Por: Yezid Arteta Dávila.
Escuché a Timoleón Jiménez, el comandante en jefe de las FARC, explicando en un video
la diferencia que existe entre la tabla de valores de sus hombres y la
de los narcotraficantes. Su expresión es apacible. Su palabra hace
pensar en un tiempo nuevo. En el horizonte se perfila un escenario
puramente político, ideológico, lejos del disparador de las armas.
Desde su cuartel de campaña el líder de los rebeldes explica en tono coloquial acerca de la condición humana de sus hombres y la tentación del narcotráfico. Habla, mientras aplasta con sus manos los mosquitos que asaetean su humanidad, sobre las fortalezas y las flaquezas de los hombres y mujeres que comanda.
Timo, como lo llama su tropa, reposa sus brazos sobre un escritorio hecho con horcones, tallos de palma chonta y bejucos. Sobre el escritorio no hay armas. Sólo un radio de comunicación. Está escoltado por una hilera de libros. Como tratando de mostrar que sus argumentos son de sentido común y no es imperioso el respaldo de los fierros para creer en ellos. Su dotación de guerra está a sus espaldas, colgada en una horqueta, casi no se alcanza a percibir.
Los futbolistas cuelgan los guayos cuando no pueden dar más, pero no dejan el futbol y siguen en ese mundo porque allí encuentran el sentido de sus vidas. Los guerreros también dicen adiós a las armas cuando la guerra se acaba en el campo de Marte o en una mesa de negociaciones y encuentran un ambiente favorable para continuar con sus ideales.
Juan Manuel Santos, el presidente, desde un escritorio hecho con madera aserrada, finísima, probablemente imputrescible, cavila sobre su futuro. Sobre la apuesta que hizo para alcanzar la paz. Mira una y otra vez los resultados electorales y piensa que su idea de firmar un acuerdo de paz definitivo con Timoleón Jiménez se puede quedar en un simple deseo.
Santos, tiene varias asignaturas pendientes con su pueblo. Son millares los colombianos descolgados del sistema económico que tienen derecho a participar de la riqueza del país y no quedarse en la miserable condición de explotados. Las políticas económicas de Uribe y Santos han tocado el hueso de la gente colombiana.
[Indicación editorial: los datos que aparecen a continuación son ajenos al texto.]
Lemma directors_fold_mono raw st k :
  is_Some (directors_map st !! k) →
  is_Some (directors_map (foldl people_row st raw) !! k).
Proof.
  revert st. induction raw as [|row raw IH]; intros st Hk; simpl; [done|].
  apply IH. rewrite people_row_spec. simpl.
  destruct (find_director (crew row)); [|done].
  destruct (decide (tmdb_id row = k)) as [<-|Hne].
  - rewrite lookup_insert_eq. by eexists.
  - by rewrite lookup_insert_ne.
Qed.

Lemma directors_fold_has raw st row :
  row ∈ raw → is_Some (find_director (crew row)) →
  is_Some (directors_map (foldl people_row st raw) !! tmdb_id row).
Proof.
  revert st. induction raw as [|row' raw IH]; intros st Hin Hd.
  - by apply elem_of_nil in Hin.
  - simpl. apply elem_of_cons in Hin as [<-|Hin]; [|by apply IH].
    apply directors_fold_mono. rewrite people_row_spec. simpl.
    destruct Hd as [m ->]. rewrite lookup_insert_eq. by eexists.
Qed.



Lemma kept_if_director parse raw t row :
  transform parse raw = inr t → row ∈ raw →
  is_Some (find_director (crew row)) →
  tmdb_id row ∈ mv_id <$> movies_df t.
Proof.
  intros Ht Hin Hd.
  apply transform_inr in Ht as (_ & _ & _ & _ & _ & ms & Hb & Hms).
  rewrite Hms.
  pose proof (build_movies_director _ _ _ _ Hb) as HF.
  apply list_elem_of_lookup in Hin as [i Hi].
  destruct (Forall2_lookup_l _ _ _ _ _ HF Hi) as (m & Hm & H1 & _ & H3).
  apply list_elem_of_fmap. exists m. split; [done|].
  apply list_elem_of_filter. split.
  - rewrite H3. apply directors_fold_has; [|done].
    apply list_elem_of_lookup. by exists i.
  - apply list_elem_of_lookup. by exists i.
Qed.

(** X10. In the tables of a successful transform every record whose crew
    has a director has a row in the movies table, and the rows of the
    movies table follow the order in which the records were collected. *)
Theorem directed_movies_kept_in_order
    (parse_datetime : string → py_error + option date)
    (raw : list raw_movie) (t : tables) :
  transform parse_datetime raw = inr t →
  (∀ row, row ∈ raw → is_Some (find_director (crew row)) →
          tmdb_id row ∈ mv_id <$> movies_df t)
  ∧ (mv_id <$> movies_df t) `sublist_of` (tmdb_id <$> raw).
Proof.
  intros Ht. split.
  - intros row Hin Hd. exact (kept_if_director _ _ _ _ Ht Hin Hd).
  - apply transform_inr in Ht as (_ & _ & _ & _ & _ & ms & Hb & Hms).
    rewrite Hms, <- (build_movies_ids _ _ _ _ Hb).
    apply fmap_sublist, sublist_filter.
Qed.
(** X7. If some registered client was created without a process,
    [stop_backend] raises [AttributeError] and the registry is not cleared: it
    has the same projects as before. *)
Theorem stop_backend_blocked_by_client_without_process
    (B : GHCModBackend) (projects : list string) (project : string) (c : GHCModClient) :
  lists_projects B projects ->
  project_backends B !! project = Some c ->
  processless c ->
  fst (stop_backend projects B) = Raise AttributeError
  /\ forall k,
       is_Some (project_backends (snd (stop_backend projects B)) !! k)
       <-> is_Some (project_backends B !! k).
Proof.
  intros Hkeys Hc Hp. unfold stop_backend, bind.
  destruct (shutdown_each_blocked projects B project c) as [Hr Hd]; try assumption.
  - intros k Hin. now apply Hkeys.
  - apply Hkeys. eauto.
  - destruct (shutdown_each projects B) as [r B']. cbn [fst snd] in *.
    subst r. cbn [fst snd]. split; [reflexivity | exact Hd].
Qed.

Lemma lists_singleton (c : GHCModClient) ftp tr :
  lists_projects (mkBackend ftp {[ "proj" := c ]} tr) ["proj"].
Proof.
  intros project. cbn [project_backends]. split.
  - intros [<-|[]]. rewrite lookup_singleton_eq. eauto.
  - intros [c' H]. apply lookup_singleton_Some in H as [<- _]. now left.
Qed.

Lemma stop_backend_clears_registry_witness :
  stop_backend ["proj"]
    (mkBackend ∅ {[ "proj" := live_client (mkPopen [] [true] []) None None [] ]} []) =
  (Ret tt, mkBackend ∅ ∅ []).
Proof.
  apply (stop_backend_clears_registry
           (mkBackend ∅ {[ "proj" := live_client (mkPopen [] [true] []) None None [] ]} [])
           ["proj"]).
  - apply lists_singleton.
  - cbn [project_backends]. intros project c H.
    apply lookup_singleton_Some in H as [_ <-]. intros [e He]. discriminate.
Defined.

Lemma stop_backend_blocked_by_client_without_process_witness :
  let B := mkBackend ∅
             {[ "proj" := mkClient (Some (mkProcHelper None (Some "not found")))
                                   None None [] ]} [] in
  fst (stop_backend ["proj"] B) = Raise AttributeError
  /\ forall k,
       is_Some (project_backends (snd (stop_backend ["proj"] B)) !! k)
       <-> is_Some (project_backends B !! k).
Proof.
  apply (stop_backend_blocked_by_client_without_process
           (mkBackend ∅
              {[ "proj" := mkClient (Some (mkProcHelper None (Some "not found")))
                                    None None [] ]} [])
           ["proj"] "proj"
           (mkClient (Some (mkProcHelper None (Some "not found"))) None None [])).
  - apply lists_singleton.
  - reflexivity.
  - now exists (Some "not found").
Defined.

(** X8. [add_project_file] never replaces or removes a session: whatever
    the outcome of the launch, every session registered before is still
    registered under its project afterwards, and no entry other than the
    given project's changes. *)
Theorem add_project_file_keeps_sessions
    (h : host) (B : GHCModBackend) (filename project project_dir : string) :
  let after := snd (add_project_file h filename project project_dir B) in
  (forall k c, project_backends B !! k = Some c ->
               project_backends after !! k = Some c)
  /\ (forall k, k <> project ->
                project_backends after !! k = project_backends B !! k).
Proof.
  unfold add_project_file, bind, super_add_project_file.
  cbn [project_backends].
  destruct (project_backends B !! project) as [c0|] eqn:E0;
    [cbn [snd project_backends]; now split|].
  destruct (ghc_opts_args h filename project_dir) as [opt_args|e];
    [|cbn [snd project_backends]; now split].
  destruct (GHCModClient_init h project project_dir opt_args) as [client|e];
    [|cbn [snd project_backends]; now split].
  cbn [snd set_backends project_backends]. split.
  - intros k c Hk. rewrite lookup_insert_ne; [exact Hk|]. intros <-. congruence.
  - intros k Hne. now rewrite lookup_insert_ne.
Qed.

End Lifetime.

Section NoSession.
Import Client Re Patterns Translate Backend.

Lemma on_backend_of_no_session mk filename op B :
  get_backend B filename = None ->
  record_call mk (on_backend_of filename op) B =
  (Ret ([], []), mkBackend (file_to_project B) (project_backends B)
                           (trace B ++ [mk true])).
Proof. intros H. unfold record_call, on_backend_of. now rewrite H. Qed.

Lemma translate_file_no_session cmd texts regex xlat retval file B :
  get_backend B file = None ->
  finditer regex "" = [] ->
  exists tr,
    translate_file cmd (Some texts) regex xlat retval file B =
    (Ret retval, mkBackend (file_to_project B) (project_backends B) tr).
Proof.
  intros Hb Hre. unfold translate_file.
  unfold try_finally, bind, command_backend, backend_map_file,
    backend_unmap_file, lift, ret.
  destruct (texts !! file) as [text|].
  - rewrite on_backend_of_no_session by exact Hb.
    rewrite on_backend_of_no_session by exact Hb.
    cbn [fst Py.join map]. rewrite Hre. cbn [map collect].
    rewrite on_backend_of_no_session by exact Hb.
    rewrite app_nil_r. eexists. reflexivity.
  - rewrite on_backend_of_no_session by exact Hb.
    cbn [fst Py.join map]. rewrite Hre. cbn [map collect].
    rewrite app_nil_r. eexists. reflexivity.
Qed.

Lemma translate_files_no_session cmd texts regex xlat files :
  finditer regex "" = [] ->
  forall retval B,
    (forall f, In f files -> get_backend B f = None) ->
    exists tr,
      translate_files cmd (Some texts) regex xlat retval files B =
      (Ret retval, mkBackend (file_to_project B) (project_backends B) tr).
Proof.
  intros Hre. induction files as [|file files IH]; intros retval B Hall.
  - exists (trace B). now destruct B.
  - cbn [translate_files]. unfold bind.
    destruct (translate_file_no_session cmd texts regex xlat retval file B
                (Hall file (or_introl eq_refl)) Hre) as [tr ->].
    apply (IH retval (mkBackend (file_to_project B) (project_backends B) tr)).
    intros f Hin. apply (Hall f (or_intror Hin)).
Qed.

(** X9. Let none of the files belong to a project with a session. Then
    [check] and [lint] leave the registry of sessions as it was, and they
    return the empty list of diagnostics when they are given a list of files
    and a dictionary of contents, or an empty list of files; they raise
    [TypeError] when [files] is [None] (its default), and when [contents] is
    [None] (its default) and there is at least one file. *)
Theorem check_and_lint_without_session
    (files : option (list string)) (contents : option (gmap string string))
    (hlint : option (list string)) (B : GHCModBackend) :
  (forall fs f, files = Some fs -> In f fs -> get_backend B f = None) ->
  let expected : result (list diagnostic) :=
    match files, contents with
    | None, _ => Raise TypeError
    | Some [], _ => Ret []
    | Some (_ :: _), None => Raise TypeError
    | Some (_ :: _), Some _ => Ret []
    end in
  (fst (check files contents B) = expected
   /\ project_backends (snd (check files contents B)) = project_backends B)
  /\ (fst (lint files contents hlint B) = expected
      /\ project_backends (snd (lint files contents hlint B)) = project_backends B).
Proof.
  intros Hall. cbv zeta. unfold check, lint, translate_regex_output.
  destruct files as [fs|]; [|now repeat split].
  specialize (Hall fs).
  assert (Hfs : forall f, In f fs -> get_backend B f = None)
    by (intros f; now apply Hall).
  destruct contents as [texts|].
  - assert (E : (match fs with [] => Ret [] | _ :: _ => Ret [] end)
                = (Ret [] : result (list diagnostic))) by now destruct fs.
    rewrite E. split.
    + destruct (translate_files_no_session "check " texts GHC_CHECK_REGEX
                  translate_check fs ltac:(vm_compute; reflexivity) [] B Hfs)
        as [tr ->]. now split.
    + destruct (translate_files_no_session
                  (Py.join " " (["lint"; "--hlintOpt"; "-u"] ++ default [] hlint))
                  texts GHC_LINT_REGEX
                  translate_lint fs ltac:(vm_compute; reflexivity) [] B Hfs)
        as [tr ->]. now split.
  - destruct fs as [|f fs]; now repeat split.
Qed.
(** [calculate_joint] with the loop read as the adjacency step. *)
Lemma calculate_joint_S depth si letter s :
  calculate_joint (S depth) si letter s =
  match Screen.sticks s !! si with
  | None => (s, Dangling)
  | Some stick =>
      match Screen.points s !! endpoint letter stick with
      | None => (s, Dangling)
      | Some joint =>
          if Point.locked joint then (s, Returned)
          else
            match Screen.points s !! endpoint (other letter) stick with
            | None => (s, Dangling)
            | Some prevJoint =>
                follow (calculate_joint depth) (endpoint letter stick) si
                  (set_position (endpoint letter stick)
                     (snapped joint prevJoint (Stick.length stick)) s)
            end
      end
  end.
Proof.
  change (calculate_joint (S depth) si letter s) with
    (match Screen.sticks s !! si with
     | None => (s, Dangling)
     | Some stick =>
         match Screen.points s !! endpoint letter stick with
         | None => (s, Dangling)
         | Some joint =>
             if Point.locked joint then (s, Returned)
             else
               match Screen.points s !! endpoint (other letter) stick with
               | None => (s, Dangling)
               | Some prevJoint =>
                   let s' :=
                     set_position (endpoint letter stick)
                       (snapped joint prevJoint (Stick.length stick)) s in
                   next_loop (calculate_joint depth) (endpoint letter stick)
                     (others si (Screen.sticks s')) s'
               end
         end
     end).
  repeat case_match; try done. by apply next_loop_follow.
Qed.

(** One call of [calculate_joint] that moves its joint. *)
Lemma calculate_joint_moves depth si letter s stick joint prevJoint :
  Screen.sticks s !! si = Some stick →
  Screen.points s !! endpoint letter stick = Some joint →
  Point.locked joint = false →
  Screen.points s !! endpoint (other letter) stick = Some prevJoint →
  calculate_joint (S depth) si letter s =
  follow (calculate_joint depth) (endpoint letter stick) si
    (set_position (endpoint letter stick)
       (snapped joint prevJoint (Stick.length stick)) s).
Proof.
  intros Hs Hj Hlk Hp. by rewrite calculate_joint_S, Hs, Hj, Hlk, Hp.
Qed.

Lemma calculate_joint_locked depth si letter s stick joint :
  Screen.sticks s !! si = Some stick →
  Screen.points s !! endpoint letter stick = Some joint →
  Point.locked joint = true →
  calculate_joint (S depth) si letter s = (s, Returned).
Proof. intros Hs Hj Hlk. simpl. by rewrite Hs, Hj, Hlk. Qed.

Lemma follow_Some call joint si (s : Screen.t F) k next :
  FirstStickOtherThan joint si (Screen.sticks s) = Some k →
  Screen.sticks s !! k = Some next →
  follow call joint si s = call k (other (anchorEnd joint next)) s.
Proof. intros Hk Hn. unfold follow. by rewrite Hk, Hn. Qed.

Lemma follow_None call joint si (s : Screen.t F) :
  FirstStickOtherThan joint si (Screen.sticks s) = None →
  follow call joint si s = (s, Returned).
Proof. intros Hk. unfold follow. by rewrite Hk. Qed.

(** The three ways through the body of the sweep. *)
Lemma sweep_step_from_A depth e (s : Screen.t F) pa pb :
  Screen.points s !! Stick.pointA e.2 = Some pa →
  Screen.points s !! Stick.pointB e.2 = Some pb →
  Point.locked pa = true →
  sweep_step depth e s = calculate_joint depth e.1 B s.
Proof. intros Ha Hb Hl. unfold sweep_step. by rewrite Ha, Hb, Hl. Qed.

Lemma sweep_step_from_B depth e (s : Screen.t F) pa pb :
  Screen.points s !! Stick.pointA e.2 = Some pa →
  Screen.points s !! Stick.pointB e.2 = Some pb →
  Point.locked pa = false → Point.locked pb = true →
  sweep_step depth e s = calculate_joint depth e.1 A s.
Proof. intros Ha Hb Hl Hl'. unfold sweep_step. by rewrite Ha, Hb, Hl, Hl'. Qed.

Lemma sweep_step_skip depth e (s : Screen.t F) pa pb :
  Screen.points s !! Stick.pointA e.2 = Some pa →
  Screen.points s !! Stick.pointB e.2 = Some pb →
  Point.locked pa = false → Point.locked pb = false →
  sweep_step depth e s = (s, Returned).
Proof. intros Ha Hb Hl Hl'. unfold sweep_step. by rewrite Ha, Hb, Hl, Hl'. Qed.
En La Habana, mientras, la gente de Timoleón y de Santos sigue su hoja de ruta sin vacilaciones. No hay armas de fuego. Sólo argumentación. Sin interrupciones. Discuten. Chocan argumentos. Se acusan los unos con los otros pero al final acuerdan. Acuerdos para un país que nunca se ha puesto de acuerdo en nada, salvo para echar plomo y matar. Un ejercicio de dialogo. Una forma humana, muy humana, para resolver las controversias.
El mundo, por otra parte, todo lo que existe más allá de las fronteras de Colombia también tiene fe en que, por fin, termine la guerra interna que tanto dolor trae el pueblo colombiano e innumerables problemas transfronterizos: refugiados, tráfico de armas y cocaína, criminalidad transnacional, violación de soberanía, rompimiento de relaciones, obstáculos a la integración regional y un largo etcétera.
Ni siquiera el proceso de paz del Caguán sumó tantos apoyos como los que viene recibiendo el que sucede en Cuba entre el gobierno y las FARC. Un apoyo unánime y decantado porque ha pasado por los filtros y las reservas que ocasiona la llamada “lucha internacional contra el terrorismo”.
Así las cosas, he escrito una carta de puño y letra a una tía goda que, me llevaba útiles de aseo a la cárcel, pidiéndole que le eche una mano a Santos el próximo 15 de junio. Lo mismo he recomendado, por Facebook y WhatsApp, a unos chicos que gustan lucir camisetas del Che Guevara y visten de negro cuando salen a protestar contra las políticas económicas de Uribe y Santos.
El pan se puede quemar en la boca del horno. Más vale lo avanzado hasta ahora en La Habana entre la gente de Santos y Timoleón que la idea de devolvernos al kilómetro cero que nos promete Zuluaga.